Thank you, Lance. As most of you know, Pieris Pharmaceuticals is the proprietor of an entire class of next generation targeted protein therapeutics we call Anticalin.
We use our internal discovery platform, which is protected by an extensive portfolio of issued and pending patents to characterize and develop anti-calin proteins against a broad range of targets. As a class of biologic drugs anti-calin proteins share features in common with monoclonal antibodies, particularly drugs having good drug like properties.
Yet anti-calins can be deployed in ways that anti-bodies cannot due to biochemical and structural differences between these classes of molecules and many of these differences are exploited in the various proprietary drug candidates we are developing across a broad spectrum of disease ranging from immunology to asthma to anemia.
As a reminder, our business model seeks to create value and manage risk by advancing a diversified pipeline across multiple therapeutic areas both internally and with high-caliber partners, with the objective of ultimately commercializing therapeutics in the area of immunology and immune-oncology in the United States.
Our core R&D strategy involves addressing validated targets in ways that enable us to create potential best-in-class therapies, offering advantages over traditional monoclonal antibodies.
Our partnerships with leading pharmaceutical companies represent both external validation of our R&D capabilities and a reliable source of non-dilutive capital to help fund operations and advance our proprietary programs.
2016 was a highly productive year for Pieris, marked by broad advancement of our proprietary, clinical and preclinical programs, the completion of $16.5 million private placement financing that strengthened our shareholder base, the achievement of several milestones in our collaborative programs, and the expansion of our Board of Directors and the appointment of a Chief Business Officer.

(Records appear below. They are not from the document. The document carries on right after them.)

(* ===== verification/WorldSpec.v ===== *)
(** * WorldSpec: the shared state seen from every connection

    What SAVE copies, which databases a command can touch, what a publication reaches, and
    how a stream of pipelined requests is answered. *)
From Stdlib Require Import SpecFloat.
From S2P Require Import Prelude.
From S2P Require Import IntCodec.
From S2P Require Import Utf8.
From S2P Require Import HashStore.
From S2P Require Import Shard.
From S2P Require Import ShardOps.
From S2P Require Import Db.
From S2P Require Import DbSpec.
From S2P Require Import Resp.
From S2P Require Import ServerArgs.
From S2P Require Import Persist.
From S2P Require Import Calls.
From S2P Require Import Handlers.
From S2P Require Import HandlerSpec.
From S2P Require Import CommandSpec.
From S2P Require Import Scripts.
From S2P Require Import Server.
From S2P Require Import ServerSpec.

(** ** The copy a snapshot takes *)

(** The entry a key has in its bucket, expired or not. *)
Definition entry_at (db : Db) (key : bytes) : option Entry := shard db key !! key.

Lemma db_abs_entry (now : Z) (db : Db) (key : bytes) : db_wf db ->
  db_abs now db !! key = entry_at db key ≫= abs_entry now.
Proof. intros Hwf. by rewrite db_abs_lookup, abs_lookup. Qed.

Lemma put_is (db : Db) (key : bytes) (v : Value) (ex : option Z) :
  Db.set_with_expire_at db key v ex =
    put_shard db key (<[key := MkEntry v ex]> (shard db key)).
Proof. done. Qed.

As you'll also here momentarily, 2017 is off to a very strong start for us and we believe that 2017 has the potential to be the most value creating year in the history of our company.
I'll begin with a summary of the progress we've made with PRS-080, which is our most advanced program and which is a highly potent inhibitor of hepcidin, a key regulator of iron metabolism, which we believe can address a niche population of anemia called functional iron deficient anemia.

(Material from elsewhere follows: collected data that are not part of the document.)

Lemma batch_spec (text : f64 -> bytes) (x : CoreExecutor) (cmds : list CoreCommand) :
  executor_ok x -> Forall (core_typed text) cmds ->
  ops_total (core_metrics x) + Z.of_nat (length cmds) < 2 ^ 64 ->
  0 <= batch_ops_total (core_metrics x) /\
  batch_ops_total (core_metrics x) + Z.of_nat (length cmds) < 2 ^ 64 ->
  exists out x', execute_batch now us x cmds = Some (out, x') /\ executor_ok x' /\
    length out = length cmds /\
    ops_total (core_metrics x') = ops_total (core_metrics x) + Z.of_nat (length cmds) /\
    errors_total (core_metrics x') = errors_total (core_metrics x) + Z.of_nat (failed out) /\
    batch_ops_total (core_metrics x') =
      batch_ops_total (core_metrics x) + Z.of_nat (length cmds).
Proof.
  intros (Hi & Hall & Hst & Hm) Htyped Hroom [Hb0 Hb]. unfold execute_batch.
  set (x0 := with_metrics x (record_batch (core_metrics x) (length cmds))).
  cbn [now_us].
  set (x1 := MkExecutor (core_dbs x0) (core_current x0) (core_metrics x0) (core_start x0)
    (S (core_reads x0))).
  destruct (inner_loop_total text cmds x1 Hi Hall Htyped)
    as (out & names & x2 & -> & H1 & H2 & H3 & H4 & H5 & H6 & H7 & H8).
  cbn [mbind option_bind now_us core_reads core_start core_metrics core_dbs core_current].
  assert (Hm0 : metrics_ok (core_metrics x2) (us (core_reads x) - core_start x) /\
    ops_total (core_metrics x2) = ops_total (core_metrics x) /\
    errors_total (core_metrics x2) = errors_total (core_metrics x) /\
    batch_ops_total (core_metrics x2) =
      batch_ops_total (core_metrics x) + Z.of_nat (length cmds)).
  { rewrite H3. subst x1 x0. cbn [core_metrics with_metrics]. unfold record_batch.
    destruct (Nat.ltb_spec 0 (length cmds)).
    - split_and!; try done; [|by apply add_u64_id; lia].
      destruct Hm; by constructor.
    - split_and!; try done. lia. }
  destruct Hm0 as (Hm2 & Ho & He & Hbt).
  set (lat := match cmds with [] => 0 | _ => _ end).
  assert (Hlat : 0 <= lat).
  { subst lat. destruct cmds; [done|]. apply Z.div_pos; [lia|]. cbn. lia. }
  assert (Hstart : core_start x2 = core_start x) by done.
  set (at_us := us (S (core_reads x2)) - core_start x2).
  assert (Hat : 0 <= us (core_reads x) - core_start x <= at_us).
  { subst at_us. rewrite Hstart. pose proof (us_mono (core_reads x) (S (core_reads x2))).
    rewrite H5 in *. subst x1 x0. cbn in *. lia. }
  destruct (record_names_ok names at_us lat (core_metrics x2) _ Hm2 Hat Hlat)
    as (R1 & R2 & R3 & R4 & R5 & R6); [lia|].
  eexists out, _. split; [reflexivity|]. cbn [with_metrics core_metrics core_start core_reads].
  assert (Hlater : at_us <= us (S (S (core_reads x2))) - core_start x2)
    by (subst at_us; pose proof (Hus (S (core_reads x2))); lia).
  split_and!; [..|done|rewrite R2; lia|rewrite R3; lia|rewrite R5; lia].
  split_and!; [done|done|cbn; lia|]. cbn [core_metrics core_start core_reads with_metrics].
  destruct names as [|n names].
  - cbn. eapply metrics_later; [|exact Hm2]. lia.
  - eapply metrics_later; [exact Hlater|]. by apply R1.
Qed.
End BatchRun.

(** ** Properties *)

(** C26: the embedded executor is the server without the socket.  For every typed command on
    every well-formed database, the server has a handler for the command's name, the
    handler run on the command's text ends, its reply read as the executor reports replies
    is exactly the executor's response (wrong-type and integer errors included), and both
    leave databases that no client can tell apart. *)
Theorem core_agrees_with_server `{RustStd} (t db_index : Z) (text : f64 -> bytes) (db : Db)
    (k : nat) (cmd : CoreCommand) (Hwf : db_wf db) (Htyped : core_typed text cmd) :
  let '(resp, name, db') := run_core t db cmd in
  exists p r db2 k', data_command name (wire text cmd) = Some p /\
    run (fun _ => t) db_index true p (MkEnv db None k) = Some (r, MkEnv db2 None k') /\
    resp = reply_of r /\ db_wf db2 /\ db_wf db' /\ db_abs t db2 = db_abs t db'.
Proof. exact (agrees_all t db_index text db k cmd Hwf Htyped). Qed.

Lemma core_agrees_with_server_witness :
  exists p r db2 k', data_command (b! "HINCRBY") [b! "h"; b! "f"; b! "-7"] = Some p /\
    run (fun _ => 0) 0 true p (MkEnv Db.new None 0) = Some (r, MkEnv db2 None k') /\
    fst (fst (run_core 0 Db.new (CHincrby (b! "h") (b! "f") (-7)))) = reply_of r.
Proof.
  pose proof (core_agrees_with_server 0 0 (fun _ => []) Db.new 0
    (CHincrby (b! "h") (b! "f") (-7)) new_wf ltac:(done)) as Hp.
  destruct (run_core 0 Db.new (CHincrby (b! "h") (b! "f") (-7))) as [[resp name] db'] eqn:E.
  assert (name = b! "HINCRBY") as ->
    by (cbn [run_core] in E; destruct (Db.hash_incr_by _ _ _ _ _); by injection E).
  destruct Hp as (p & r & db2 & k' & H1 & H2 & H3 & _). by exists p, r, db2, k'.
Defined.

(** the executor's books are kept.  From every well-formed state a batch of any length
    runs without a panic, answers every command, adds exactly the batch to the operations,
    exactly its failures to the errors, and keeps the invariant: the per-command counts add
    up to the operations, at most 4096 latencies are kept, each in 32 bits, and the
    timestamps are sorted and not in the future. *)
Theorem core_batch_accounts `{RustStd} (now us : nat -> Z) (text : f64 -> bytes)
    (x : CoreExecutor) (cmds : list CoreCommand) (Hus : forall k, us k <= us (S k))
    (Hx : executor_ok us x) (Htyped : Forall (core_typed text) cmds)
    (Hroom : ops_total (core_metrics x) + Z.of_nat (length cmds) < 2 ^ 64)
    (Hbatch : 0 <= batch_ops_total (core_metrics x) /\
       batch_ops_total (core_metrics x) + Z.of_nat (length cmds) < 2 ^ 64) :
  exists out x', execute_batch now us x cmds = Some (out, x') /\ executor_ok us x' /\
    length out = length cmds /\
    ops_total (core_metrics x') = ops_total (core_metrics x) + Z.of_nat (length cmds) /\
    errors_total (core_metrics x') = errors_total (core_metrics x) + Z.of_nat (failed out) /\
    batch_ops_total (core_metrics x') =
      batch_ops_total (core_metrics x) + Z.of_nat (length cmds).
Proof. by apply (batch_spec now us Hus text). Qed.

Lemma core_batch_accounts_witness :
  let cmds := [CSet (b! "k") (b! "v"); CHget (b! "k") (b! "f"); CGet (b! "k")] in
  exists out x', execute_batch (fun _ => 0) (fun k => Z.of_nat k) (Core.new (fun k => Z.of_nat k) 1 0) cmds =
      Some (out, x') /\ length out = 3%nat /\ ops_total (core_metrics x') = 3 /\
    errors_total (core_metrics x') = Z.of_nat (failed out).
Proof.
  intros cmds.
  destruct (core_batch_accounts (fun _ => 0) (fun k => Z.of_nat k) (fun _ => [])
    (Core.new (fun k => Z.of_nat k) 1 0) cmds)
    as (out & x' & H1 & _ & H2 & H3 & H4 & _).
  - intros k. lia.
  - split_and!; [simpl; lia|apply Forall_replicate, new_wf|simpl; lia|].
    constructor; cbn; try done; try lia; constructor.
  - by repeat constructor.
  - done.
  - done.
  - exists out, x'. by split_and!.
Defined.

(** the reported percentiles are real samples of the right rank.  Although the code
    computes positions in binary64, for every window it can hold (1 to 4096 samples) the
    50th, 95th and 99th percentile are exactly the samples whose rank in sorted order is
    [p * (n - 1) / 100] to the nearest, halves up; so they never index out of range and
    p50 <= p95 <= p99. *)
Theorem percentiles_are_ranked_samples (m : CoreMetrics) (Hne : latencies_us m <> [])
    (Hlen : (length (latencies_us m) <= MAX_LATENCY_SAMPLES)%nat) :
  let sorted := merge_sort Z.le (latencies_us m) in
  let last := Z.of_nat (length (latencies_us m)) - 1 in
  let s := snapshot m in
  sorted !! Z.to_nat (rank 50 last) = Some (latency_p50_us s) /\
  sorted !! Z.to_nat (rank 95 last) = Some (latency_p95_us s) /\
  sorted !! Z.to_nat (rank 99 last) = Some (latency_p99_us s) /\
  latency_p50_us s <= latency_p95_us s <= latency_p99_us s.
Proof.
  cbn zeta. set (sorted := merge_sort Z.le (latencies_us m)).
  assert (Hp : sorted ≡ₚ latencies_us m) by apply merge_sort_Permutation.
  assert (Hl : length (latencies_us m) = length sorted) by by rewrite Hp.
  assert (Hs : StronglySorted Z.le sorted) by apply (StronglySorted_merge_sort Z.le).
  assert (Hn : sorted <> []) by (intros E; rewrite E in Hp; by apply Permutation_nil_l in Hp).
  rewrite Hl in *. change MAX_LATENCY_SAMPLES with (Z.to_nat 4096) in Hlen.
  assert (Hpos : (0 < length sorted)%nat) by (destruct sorted; [done|simpl; lia]).
  destruct (ranks_exact_at (Z.of_nat (length sorted) - 1)) as (R1 & R2 & R3); [lia|].
  pose proof (percentile_rank sorted P50 50 Hn ltac:(lia) R1) as Q1.
  pose proof (percentile_rank sorted P95 95 Hn ltac:(lia) R2) as Q2.
  pose proof (percentile_rank sorted P99 99 Hn ltac:(lia) R3) as Q3.
  assert (M : rank 50 (Z.of_nat (length sorted) - 1) <= rank 95 (Z.of_nat (length sorted) - 1) <=
    rank 99 (Z.of_nat (length sorted) - 1)) by (split; apply rank_mono; lia).
  split_and!; [exact Q1|exact Q2|exact Q3| |];
    (eapply sorted_lookup_le; [exact Hs| |eassumption|eassumption]; lia).
Qed.

Lemma percentiles_are_ranked_samples_witness :
  let s := snapshot (record_op (record_op metrics_default 5 [] 30 false) 6 [] 10 true) in
  latency_p50_us s <= latency_p95_us s <= latency_p99_us s.
Proof.
  intros s. apply (percentiles_are_ranked_samples
    (record_op (record_op metrics_default 5 [] 30 false) 6 [] 10 true)).
  - done.
  - apply pop_excess_bound.
Defined.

There is a clear need for novel therapies to help better manage the many complications of functional iron deficient anemia and PRS-080 represents a potential first-in-class therapeutic for this disease that engages this target.
We intend to develop this program through a multi-dose trial during the residual of 2017, following which time, we currently envision advancing the program via partnerships as Pieris becomes increasingly focused on advancing a clinical stage pipeline in the areas of immunology and immune-oncology.
As a reminder in 2015, we completed a Phase-1 single ascending dose study conducted in healthy volunteers, which demonstrated that a single dose of PRS-080 was well tolerated and resulted in a dose-dependent increase in serum iron and an increase in transferrin saturation or TSAT.
In the early part of the first quarter of 2017, Pieris completed a dosing of all patients in a Phase-IB single ascending dose clinical study in dialysis-dependent chronic kidney disease patients and we expect to present un-blinded data in the first half of this year.
We next will pursue a multi-dose of Phase-2A study in dialysis-dependent patients exhibiting this functional iron deficient anemia phenotype, which we currently estimate will be completed by year-end of 2017.
And as part of our ongoing transformation into immunology and immune-oncology focused company, last month we announced that we had granted Aska Pharmaceutical Company, an independent Japanese pharma company that has annual sales of approximately $400 million.
We granted them an exclusive option to license the development and commercial rights to PRS-080 in Japan as well as certain other Asian markets.
We believe this deal was a very appropriate one at this stage of development as it enables Pieris to invest upfront proceeds in improving drug manufacturing efficiencies and securing future drug supply in parallel to conducting a Phase-2A trial, which we believe will both enable a more seamless drug supply for future clinical studies by Aska and to facilitate potential future partnerships for PRS-080 in the U.S.
and the EU.
Under the terms of that option agreement, Pieris received an upfront payment of $2.75 million from Aska and should Aska exercise its option to develop and commercialize PRS-080 following results from the planned Phase-2A study, Pieris would be eligible for more than $80 million in combined option exercise fee and milestones stemming from successful development and commercialization in the first indication in Japan.
Pieris may receive further milestones for the development of additional indications in Japan as well as in other countries within the Aska territory and may also receive double-digit royalties on net sales of PRS-080 up to the mid to high teens. I would like to now turn to PRS-343 and our broader immune-oncology franchise.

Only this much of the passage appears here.